* **Saved entries**:
● ● ● ●

(* ===== verification/Events.v ===== *)
(** * Operational events (memory_core/events.py)

    The consumer store as an interface with its laws, the in-memory store that implements
    it, the consumer and the replay coordinator.  The store's methods hold its lock; the
    consumer's do not, so [consume] runs with an arbitrary interference of other threads
    before each of its store calls. *)
From stdpp Require Import relations.
From S2P Require Import Prelude Digest Json Canonical Contracts.
Open Scope string_scope.

(** ** Data *)

Record OutboxEventRecord : Type := {
  ob_workspace_id : string;
  ob_generation_id : string;
  ob_parent_generation_id : option string;
  ob_generation_seq : string;
  ob_event_type : string;
  ob_causation_id : string;
  ob_correlation_id : string;
  ob_sensitivity : string;
  ob_payload_ref : option string;
  ob_emitted_at : string;
}.

Record ConsumerEffect : Type := { effect_digest : string; result_ref : option string }.

Record EventCheckpoint : Type := {
  cp_workspace_id : string;
  cp_consumer_id : string;
  cp_generation_seq : string;
  cp_generation_id : string;
  last_event_id : string;
}.

#[export] Instance EventCheckpoint_eq_dec : EqDecision EventCheckpoint.
Proof. solve_decision. Defined.

Record EventConsumeResult : Type := {
  ecr_status : string;
  ecr_event_id : string;
  ecr_checkpoint : option EventCheckpoint;
  ecr_attempts : string;
  ecr_error_code : option string;
}.

(** ValueError, or the error of a contract. *)
Inductive event_error : Type := EventValueError | EventContract (e : core_error).

Section Factory.
Context {U : Unicode} {D : Digest}.

Definition from_outbox (r : OutboxEventRecord) : result core_error OperationalEvent :=
  event_create (ob_workspace_id r) (ob_generation_id r) (ob_parent_generation_id r)
    (ob_generation_seq r) (ob_event_type r) (ob_causation_id r) (ob_correlation_id r)
    (ob_sensitivity r) (ob_payload_ref r) (ob_emitted_at r).

(** [ConsumerEffect.create]; the metadata dict defaults to the empty one. *)
Definition effect_create (effect_type : string) (ref : option string) (metadata : pyval)
    : result event_error ConsumerEffect :=
  _ ← ensure (str_nonempty effect_type) EventValueError;
  match canonical_bytes (py_record [("effect_type", PStr effect_type);
                                    ("result_ref", py_opt ref); ("metadata", metadata)]) with
  | Ok b => Ok {| effect_digest := sha256_hex b; result_ref := ref |}
  | Err e => Err (EventContract e)
  end.
End Factory.

(** [int(s)]: events and checkpoints hold canonical non-negative integer strings. *)
Definition py_int (s : string) : N := default 0%N (int_of_str s).
Definition seq_of (e : OperationalEvent) : N := py_int (generation_seq e).

Definition expected_sequence (cp : option EventCheckpoint) : N :=
  match cp with None => 1 | Some c => py_int (cp_generation_seq c) + 1 end.
Definition expected_parent (cp : option EventCheckpoint) : option string :=
  cp_generation_id <$> cp.

Definition _next_checkpoint (consumer : string) (e : OperationalEvent) : EventCheckpoint :=
  {| cp_workspace_id := workspace_id e; cp_consumer_id := consumer;
     cp_generation_seq := generation_seq e; cp_generation_id := generation_id e;
     last_event_id := event_id e |}.

Definition key : Type := string * string * string.
Definition _event_key (ws consumer id : string) : key := (ws, consumer, id).
Definition event_key (consumer : string) (e : OperationalEvent) : key :=
  _event_key (workspace_id e) consumer (event_id e).
Definition _checkpoint_key (ws consumer : string) : string * string := (ws, consumer).
Definition checkpoint_key (consumer : string) (e : OperationalEvent) : string * string :=
  _checkpoint_key (workspace_id e) consumer.

(** ** The store's interface: its methods, and what each does to what can be observed *)

Class EventConsumerStore (S : Type) : Type := {
  seen : S -> key -> bool;
  checkpoint : S -> string * string -> option EventCheckpoint;
  effect : S -> key -> option ConsumerEffect;
  dead_letter : S -> key -> option string;
  failures : S -> key -> nat;
  record_failure : key -> S -> S * nat;
  commit : string -> OperationalEvent -> ConsumerEffect -> option EventCheckpoint -> S -> S * bool;
  acknowledge_stale : string -> OperationalEvent -> S -> S;
  dead_letter_and_advance :
    string -> OperationalEvent -> option EventCheckpoint -> string -> S -> S * bool;
}.

Definition upd {K A} `{EqDecision K} (f : K -> A) (k : K) (a : A) (k' : K) : A :=
  if decide (k' = k) then a else f k'.

(** What can be observed of a store. *)
Record view : Type := {
  v_seen : key -> bool;
  v_checkpoint : string * string -> option EventCheckpoint;
  v_effect : key -> option ConsumerEffect;
  v_dead : key -> option string;
  v_failures : key -> nat;
}.

Definition observe {S} `{EventConsumerStore S} (s : S) : view :=
  {| v_seen := seen s; v_checkpoint := checkpoint s; v_effect := effect s;
     v_dead := dead_letter s; v_failures := failures s |}.

(** Views equal at every key. *)
#[export] Instance view_equiv : Equiv view := fun v w =>
  (forall k, v_seen v k = v_seen w k) /\ (forall k, v_checkpoint v k = v_checkpoint w k) /\
  (forall k, v_effect v k = v_effect w k) /\ (forall k, v_dead v k = v_dead w k) /\
  (forall k, v_failures v k = v_failures w k).

#[export] Instance view_equivalence : Equivalence (≡@{view}).
Proof.
  split.
  - intros v. by repeat split.
  - intros v w (H1 & H2 & H3 & H4 & H5). by repeat split; intros k; symmetry.
  - intros u v w (H1 & H2 & H3 & H4 & H5) (G1 & G2 & G3 & G4 & G5).
    repeat split; intros k; [by rewrite H1 | by rewrite H2 | by rewrite H3 | by rewrite H4 | by rewrite H5].
Qed.

(** The atomic transitions of the specification. *)
Definition spec_failure (k : key) (v : view) : view :=
  {| v_seen := v_seen v; v_checkpoint := v_checkpoint v; v_effect := v_effect v;
     v_dead := v_dead v; v_failures := upd (v_failures v) k (S (v_failures v k)) |}.
Definition spec_stale (consumer : string) (e : OperationalEvent) (v : view) : view :=
  {| v_seen := upd (v_seen v) (event_key consumer e) true; v_checkpoint := v_checkpoint v;
     v_effect := v_effect v; v_dead := v_dead v; v_failures := v_failures v |}.
Definition spec_commit (consumer : string) (e : OperationalEvent) (f : ConsumerEffect) (v : view)
    : view :=
  {| v_seen := upd (v_seen v) (event_key consumer e) true;
     v_checkpoint := upd (v_checkpoint v) (checkpoint_key consumer e)
                         (Some (_next_checkpoint consumer e));
     v_effect := upd (v_effect v) (event_key consumer e) (Some f);
     v_dead := v_dead v; v_failures := upd (v_failures v) (event_key consumer e) 0 |}.
Definition spec_dead (consumer : string) (e : OperationalEvent) (code : string) (v : view) : view :=
  {| v_seen := upd (v_seen v) (event_key consumer e) true;
     v_checkpoint := upd (v_checkpoint v) (checkpoint_key consumer e)
                         (Some (_next_checkpoint consumer e));
     v_effect := v_effect v; v_dead := upd (v_dead v) (event_key consumer e) (Some code);
     v_failures := v_failures v |}.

● ● ● ●

* **What to work on**: Could you copy every line from the records that mentions the word "Proof"?

* **Final answer**:
Proof. solve_decision. Defined.
Proof.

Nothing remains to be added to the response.